__Required action__: Starting with the line that contains "set_right x p" and stopping after the line that contains "(** [while (k", return each line below exactly as written, with no others.

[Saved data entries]
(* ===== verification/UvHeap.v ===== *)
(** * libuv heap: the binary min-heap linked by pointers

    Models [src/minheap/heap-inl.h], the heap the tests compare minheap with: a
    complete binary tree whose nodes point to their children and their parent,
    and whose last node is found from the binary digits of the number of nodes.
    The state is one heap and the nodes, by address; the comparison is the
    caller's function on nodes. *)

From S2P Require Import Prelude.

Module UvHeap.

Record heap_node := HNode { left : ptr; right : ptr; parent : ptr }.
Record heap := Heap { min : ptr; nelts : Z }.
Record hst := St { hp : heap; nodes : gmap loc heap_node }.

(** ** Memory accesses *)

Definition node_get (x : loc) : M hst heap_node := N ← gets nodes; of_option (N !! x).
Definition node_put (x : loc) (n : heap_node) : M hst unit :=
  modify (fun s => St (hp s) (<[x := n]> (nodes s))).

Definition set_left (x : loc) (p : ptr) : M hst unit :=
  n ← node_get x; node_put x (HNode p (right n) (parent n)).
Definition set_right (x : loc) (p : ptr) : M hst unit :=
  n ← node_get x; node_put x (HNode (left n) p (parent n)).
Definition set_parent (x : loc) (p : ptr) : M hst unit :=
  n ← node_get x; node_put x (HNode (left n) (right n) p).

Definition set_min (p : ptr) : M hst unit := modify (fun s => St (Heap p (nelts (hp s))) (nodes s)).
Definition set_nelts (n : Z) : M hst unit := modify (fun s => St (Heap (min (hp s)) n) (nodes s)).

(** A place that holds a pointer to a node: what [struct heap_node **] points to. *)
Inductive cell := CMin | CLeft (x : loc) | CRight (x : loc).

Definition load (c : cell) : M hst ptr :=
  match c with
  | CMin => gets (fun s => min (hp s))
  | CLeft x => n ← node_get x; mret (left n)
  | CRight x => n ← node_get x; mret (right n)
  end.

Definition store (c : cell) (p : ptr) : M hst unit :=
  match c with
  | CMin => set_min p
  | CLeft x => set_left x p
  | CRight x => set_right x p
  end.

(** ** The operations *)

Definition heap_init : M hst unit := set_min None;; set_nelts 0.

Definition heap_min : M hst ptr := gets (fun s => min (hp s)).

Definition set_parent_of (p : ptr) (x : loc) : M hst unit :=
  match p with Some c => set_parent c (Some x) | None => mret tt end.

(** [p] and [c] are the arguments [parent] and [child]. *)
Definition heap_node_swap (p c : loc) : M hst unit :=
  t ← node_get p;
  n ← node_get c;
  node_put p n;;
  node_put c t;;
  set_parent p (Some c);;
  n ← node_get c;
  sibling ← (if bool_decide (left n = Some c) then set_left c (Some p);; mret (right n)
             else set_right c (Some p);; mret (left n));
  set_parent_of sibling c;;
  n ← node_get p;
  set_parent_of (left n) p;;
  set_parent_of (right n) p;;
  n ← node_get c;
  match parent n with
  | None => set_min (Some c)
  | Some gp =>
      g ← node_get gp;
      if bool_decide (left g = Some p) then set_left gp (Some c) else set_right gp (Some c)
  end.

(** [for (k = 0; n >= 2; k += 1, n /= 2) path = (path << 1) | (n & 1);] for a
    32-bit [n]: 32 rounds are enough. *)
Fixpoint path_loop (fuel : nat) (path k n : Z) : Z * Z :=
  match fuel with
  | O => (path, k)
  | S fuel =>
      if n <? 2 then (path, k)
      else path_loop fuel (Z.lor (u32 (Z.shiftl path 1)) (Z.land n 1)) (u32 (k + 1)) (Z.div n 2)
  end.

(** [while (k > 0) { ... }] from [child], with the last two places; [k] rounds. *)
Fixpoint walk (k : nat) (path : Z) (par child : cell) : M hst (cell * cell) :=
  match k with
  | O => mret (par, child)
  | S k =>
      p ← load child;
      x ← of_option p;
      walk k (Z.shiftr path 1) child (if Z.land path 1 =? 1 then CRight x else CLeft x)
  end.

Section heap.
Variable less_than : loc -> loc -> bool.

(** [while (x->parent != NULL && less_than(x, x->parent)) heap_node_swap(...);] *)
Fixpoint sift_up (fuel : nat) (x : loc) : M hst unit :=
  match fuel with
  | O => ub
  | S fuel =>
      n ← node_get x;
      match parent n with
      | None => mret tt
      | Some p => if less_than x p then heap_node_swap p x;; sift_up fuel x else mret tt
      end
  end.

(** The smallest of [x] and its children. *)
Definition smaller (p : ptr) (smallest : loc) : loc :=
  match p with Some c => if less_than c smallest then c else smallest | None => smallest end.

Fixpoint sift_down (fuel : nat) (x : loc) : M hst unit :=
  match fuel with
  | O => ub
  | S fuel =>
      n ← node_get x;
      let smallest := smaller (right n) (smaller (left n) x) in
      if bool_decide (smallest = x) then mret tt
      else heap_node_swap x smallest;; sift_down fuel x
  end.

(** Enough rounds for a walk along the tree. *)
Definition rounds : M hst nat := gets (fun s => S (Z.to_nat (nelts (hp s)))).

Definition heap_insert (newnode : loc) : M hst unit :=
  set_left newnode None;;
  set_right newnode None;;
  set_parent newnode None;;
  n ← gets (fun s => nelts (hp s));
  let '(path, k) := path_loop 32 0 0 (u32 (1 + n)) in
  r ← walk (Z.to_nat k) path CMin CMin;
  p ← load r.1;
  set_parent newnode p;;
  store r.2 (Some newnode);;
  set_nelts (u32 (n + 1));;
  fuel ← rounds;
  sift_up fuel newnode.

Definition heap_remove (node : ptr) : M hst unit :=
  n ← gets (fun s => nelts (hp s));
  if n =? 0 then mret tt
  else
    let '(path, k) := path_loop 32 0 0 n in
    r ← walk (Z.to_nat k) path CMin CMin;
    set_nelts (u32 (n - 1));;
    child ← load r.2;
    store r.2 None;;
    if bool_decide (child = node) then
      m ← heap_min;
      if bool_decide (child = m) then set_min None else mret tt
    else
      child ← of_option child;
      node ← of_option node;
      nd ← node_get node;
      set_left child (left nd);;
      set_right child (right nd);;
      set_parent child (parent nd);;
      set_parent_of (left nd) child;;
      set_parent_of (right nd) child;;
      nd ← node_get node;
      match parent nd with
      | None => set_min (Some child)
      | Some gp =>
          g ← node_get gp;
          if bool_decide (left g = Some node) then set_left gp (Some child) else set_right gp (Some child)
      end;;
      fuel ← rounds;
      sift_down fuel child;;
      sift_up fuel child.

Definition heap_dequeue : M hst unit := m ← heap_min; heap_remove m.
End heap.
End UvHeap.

__Your solution__:
  | CRight x => set_right x p
  end.

(** ** The operations *)

Definition heap_init : M hst unit := set_min None;; set_nelts 0.

Definition heap_min : M hst ptr := gets (fun s => min (hp s)).

Definition set_parent_of (p : ptr) (x : loc) : M hst unit :=
  match p with Some c => set_parent c (Some x) | None => mret tt end.

(** [p] and [c] are the arguments [parent] and [child]. *)
Definition heap_node_swap (p c : loc) : M hst unit :=
  t ← node_get p;
  n ← node_get c;
  node_put p n;;
  node_put c t;;
  set_parent p (Some c);;
  n ← node_get c;
  sibling ← (if bool_decide (left n = Some c) then set_left c (Some p);; mret (right n)
             else set_right c (Some p);; mret (left n));
  set_parent_of sibling c;;
  n ← node_get p;
  set_parent_of (left n) p;;
  set_parent_of (right n) p;;
  n ← node_get c;
  match parent n with
  | None => set_min (Some c)
  | Some gp =>
      g ← node_get gp;
      if bool_decide (left g = Some p) then set_left gp (Some c) else set_right gp (Some c)
  end.

(** [for (k = 0; n >= 2; k += 1, n /= 2) path = (path << 1) | (n & 1);] for a
    32-bit [n]: 32 rounds are enough. *)
Fixpoint path_loop (fuel : nat) (path k n : Z) : Z * Z :=
  match fuel with
  | O => (path, k)
  | S fuel =>
      if n <? 2 then (path, k)
      else path_loop fuel (Z.lor (u32 (Z.shiftl path 1)) (Z.land n 1)) (u32 (k + 1)) (Z.div n 2)
  end.

(** [while (k > 0) { ... }] from [child], with the last two places; [k] rounds. *)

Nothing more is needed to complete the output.